Throughout this process I’ll find myself bouncing between constraints, broad strokes, and details. That feels natural to me as well. The more I learn, the more questions I’m going to have. As I answer those questions the story will progressively start clumping together. That when plotting really begins.

Just because I’m plotting doesn’t mean I’m outlining. I’m plotting pieces that connect. Paths that can lead in various directions. I’m not constraining things down to a single path. I’m leaving it open. It allows to me to veer off wildly or to experiment with narrow variations. It’s about exploring options and seeing what converges.

There’s never an explicit point where I choose to stop collecting and start outlining. It’s more like a realization.

The paths I’ve been choosing all agree with each other and there is a broad through line. That’s when outlining really starts for me. The collecting process naturally starts contributing to outlining.

I’ll attempt to keep it as high level as possible to begin with. I’m trying to get the overall shape of the thing from beginning to end. I want to see if it works when it’s all pieced together.

The outline then goes through progressive passes. Adding details as I read through it. Parsing through my collection notes to find interesting pieces that add colour to the outline. I’m fleshing out from high level bullet points to more detailed blocks of text.

Again, there’s not a specific point where I say I’m done outlining and have started writing a draft. The outline process hits a point where I realize the level of detail I’m providing is approaching the same level of effort as just writing the damned thing.

When I initially stumbled upon this process, I stuck it into a three month window. With a full time job and additional responsibilities, I wanted to have enough time to be able to complete a project while likely only squeezing an hour a day in to focus on writing.

I found that collection typically went for about five or six weeks, outlining would take four or five, and the first draft could be knocked out in less than two weeks. That time frame gave me a little bit of breathing room to take days off in between.

I went from finishing a screenplay once every year or two under ideal conditions to finishing four in a single year. All four were individually better than anything else I’d written up to that point. I finished another twelve over the course of four additional years. Out of 26 completed feature film scripts, I wrote 16 of them in a five year span. The prior ten had taken almost 20 years collectively.

This process is now the de facto process for all of my writing. The only thing that scales is the time. For a very short project, I may only allocate a week or a few days.

It’s proving to be useful as I’m tackling prose. Currently, it’s only been tested against flash fiction and short stories, but it’s holding up. I expect when I get to novel length projects, I’ll see benefits similar to when I was writing features. Experience tells me that the benefits are better on longer projects.

If this kind of process appeals to you, I tend to have a few basic recommendations I offer to accompany it.

Pick a time frame. Unless you’re exceptionally good at finishing projects without any time pressure, a deadline is to your benefit. It gives you a goal to aim for. As you finish projects it also gives you information about whether or not your timelines are reasonable for the types of project you’re trying to complete. It makes projecting deadlines more accurate.

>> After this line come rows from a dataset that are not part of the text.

(** What a constant expression computes. *)
Inductive ConstOp :=
| CCast (op : string) (class : CastClass) (from_bits : Z) (ty : string)
| CBinary (op ty : string)
| CGep (all_zero : bool) (ty : string)
| COther.

(** Operands as [LoadTaint] distinguishes them.  [VLocal] is an instruction
    or an argument. *)
Inductive Val :=
| VLocal (x : Z)
| VInt (c : Z)
| VFloat (bits : Z)
| VDouble (bits : Z)
| VOtherFP
| VGlobal (g size : Z)
| VFunction
| VUndef
| VNull
| VExpr (op : ConstOp) (args : list Val)
| VOther.

(** The predicates of comparisons, of floating point and integer values. *)
Inductive Predicate :=
| FCMP_FALSE | FCMP_OEQ | FCMP_OGT | FCMP_OGE | FCMP_OLT | FCMP_OLE | FCMP_ONE | FCMP_ORD
| FCMP_UNO | FCMP_UEQ | FCMP_UGT | FCMP_UGE | FCMP_ULT | FCMP_ULE | FCMP_UNE | FCMP_TRUE
| ICMP_EQ | ICMP_NE | ICMP_SGT | ICMP_SGE | ICMP_SLT | ICMP_SLE | ICMP_UGT | ICMP_UGE
| ICMP_ULT | ICMP_ULE.

Definition GetPredicateName (p : Predicate) : string :=
  match p with
  | FCMP_FALSE => "false"
  | FCMP_OEQ => "oeq"
  | FCMP_OGT => "ogt"
  | FCMP_OGE => "oge"
  | FCMP_OLT => "olt"
  | FCMP_OLE => "ole"
  | FCMP_ONE => "one"
  | FCMP_ORD => "ord"
  | FCMP_UNO => "uno"
  | FCMP_UEQ => "ueq"
  | FCMP_UGT | ICMP_UGT => "ugt"
  | FCMP_UGE | ICMP_UGE => "uge"
  | FCMP_ULT | ICMP_ULT => "ult"
  | FCMP_ULE | ICMP_ULE => "ule"
  | FCMP_UNE => "une"
  | FCMP_TRUE => "true"
  | ICMP_EQ => "eq"
  | ICMP_NE => "ne"
  | ICMP_SGT => "sgt"
  | ICMP_SGE => "sge"
  | ICMP_SLT => "slt"
  | ICMP_SLE => "sle"
  end.

Inductive TInst :=
| TAlloca (d size : Z)
| TLoad (d bits : Z) (addr : Val)
| TStore (bits : Z) (v addr : Val)
| TCast (d : Z) (op : string) (class : CastClass) (from_bits : Z) (ty : string) (v : Val)
| TBinary (d : Z) (op ty : string) (lhs rhs : Val)
| TCmp (d : Z) (op : string) (pred : Predicate) (ty : string) (lhs rhs : Val)
| TGep (d : Z) (ty : string) (ptr : Val) (indices : list Val)
| TIntrinsic (d : Z) (name : string) (ret_type : option string) (args : list Val)
| TMemSet (d : Z) (dest v len : Val)
| TMemCpy (d : Z) (dest src len : Val)
| TMemMove (d : Z) (dest src len : Val)
| TCall (d : Z) (inline_asm : bool) (args : list Val)
| TRet (d : Z) (v : option Val)
| TSelect (d : Z) (vector_cond : bool) (c a b : Val)
| TCondBr (d : Z) (c : Val)
| TBrUncond (d : Z)
| TIndirectBr (d : Z) (addr : Val)
| TSwitchOn (d : Z) (c : Val) (cases : list Z)
| TExtractElement (d : Z)
| TInsertElement (d : Z)
| TPhi (d : Z) (incoming : list (Z * Val))
| TExpr (d : Z) (op : ConstOp) (args : list Val).

(** The value an instruction is. *)
Definition inst_id (i : TInst) : Z :=
  match i with
  | TAlloca d _ | TLoad d _ _ | TCast d _ _ _ _ _ | TBinary d _ _ _ _ | TCmp d _ _ _ _ _ | TGep d _ _ _ | TIntrinsic d _ _ _
  | TMemSet d _ _ _ | TMemCpy d _ _ _ | TMemMove d _ _ _ | TCall d _ _ | TRet d _ | TSelect d _ _ _ _ | TCondBr d _
  | TBrUncond d | TIndirectBr d _ | TSwitchOn d _ _ | TExtractElement d | TInsertElement d | TPhi d _ | TExpr d _ _ => d
  | TStore _ _ _ => 0
  end.

(** ** Inserted code *)

Inductive Atom := ATemp (t : Z) | AZero | AVal (v : Val) | AInt (n : Z).

(** Loading the slot of a value, loading a global taint, calling a function,
    converting a pointer or widening an integer. *)
Inductive TaintExpr :=
| ELoad (x : Z)
| EGlobal (name : string)
| ECall (name : string) (args : list Atom)
| EPtrToInt (v : Val)
| EZExt (v : Val).

Inductive XInst :=
| XLet (t : Z) (e : TaintExpr)
| XSet (x : Z) (a : Atom)
| XProg (i : TInst).

(** An [IRBuilder] at work: the next temporary and the code so far. *)
Definition builder := (Z * list XInst)%type.
Definition emit (b : builder) (e : TaintExpr) : Atom * builder := (ATemp (fst b), (fst b + 1, snd b ++ [XLet (fst b) e])).
Definition set_taint (b : builder) (x : Z) (a : Atom) : builder := (fst b, snd b ++ [XSet x a]).

(** ** Taints of operands *)

(** [LoadTaint] of everything but the constant expressions it looks into. *)
Definition load_leaf (b : builder) (v : Val) : Atom * builder :=
  match v with
  | VLocal x => emit b (ELoad x)
  | VInt c => emit b (EGlobal (constant_name kInt c))
  | VFloat bits => emit b (EGlobal (constant_name kFloat bits))
  | VDouble bits => emit b (EGlobal (constant_name kDouble bits))
  | VGlobal g size =>
      let '(addr, b) := emit b (EPtrToInt (VGlobal g size)) in
      emit b (ECall "__taint_global" [addr; AInt size])
  | _ => (AZero, b)
  end.

(** The operand whose taint [LoadTaint] loads for a constant: casts between
    pointers and integers are followed to their operand without its pointer
    casts ([stripping]: bitcasts and address computations with zero indices
    only); other constant expressions stay. *)
Fixpoint taint_base (stripping : bool) (v : Val) : Val :=
  match v with
  | VExpr (CCast op _ _ _) (v' :: _) =>
      if bool_decide (op = "ptrtoint") || bool_decide (op = "inttoptr") then taint_base true v'
      else if stripping && bool_decide (op = "bitcast") then taint_base true v'
      else v
  | VExpr (CGep true _) (v' :: _) => taint_base true v'
  | _ => v
  end.

Definition LoadTaint (b : builder) (v : Val) : Atom * builder := load_leaf b (taint_base false v).

Fixpoint load_operand_taints (b : builder) (vs : list Val) : list Atom * builder :=
  match vs with
  | [] => ([], b)
  | v :: vs => let '(a, b) := LoadTaint b v in let '(l, b) := load_operand_taints b vs in (a :: l, b)
  end.

(** ** Visitors

    Each returns the code in front of the instruction and behind it. *)

Definition prefixed (s : string) : string := "__taint_" +:+ s.
Definition bits_name (op : string) (bits : Z) : string := prefixed (op +:+ "_" +:+ pretty bits).

Definition visitAllocaInst (b : builder) (d size : Z) : builder :=
  let '(addr, b) := emit b (EPtrToInt (VLocal d)) in
  let '(taint, b) := emit b (ECall "__taint_local" [addr; AInt size]) in
  set_taint b d taint.

Definition visitLoadInst (b : builder) (d bits : Z) (addr : Val) : builder :=
  let '(addr_taint, b) := LoadTaint b addr in
  let '(p, b) := emit b (EPtrToInt addr) in
  let '(taint, b) := emit b (ECall (bits_name "load" bits) [addr_taint; p]) in
  set_taint b d taint.

Definition visitStoreInst (b : builder) (bits : Z) (v addr : Val) : builder :=
  let '(addr_taint, b) := LoadTaint b addr in
  let '(taint, b) := LoadTaint b v in
  let '(p, b) := emit b (EPtrToInt addr) in
  snd (emit b (ECall (bits_name "store" bits) [addr_taint; p; taint])).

The process is typically linear and moves forward, but it doesn’t have to be. Don’t be afraid to jump between states. I’ve backed up from a draft all the way to collection when I realized that there were significant gaps in my understanding about a project.

Find transition points that are natural for you. My work tends to evolve into the next phase. I realize I’m in the next phase rather than choosing to transition. If that doesn’t work for you then don’t do it. Pick a point and use that as your pivot. It can be a target date or when you no longer have any open questions to answer or anything you want.

This is a process that has evolved over time to suit me. Like all my processes, it continues to evolve. Adapt it to suit you. Your processes should benefit you. When a process stops providing value for you, stop using it.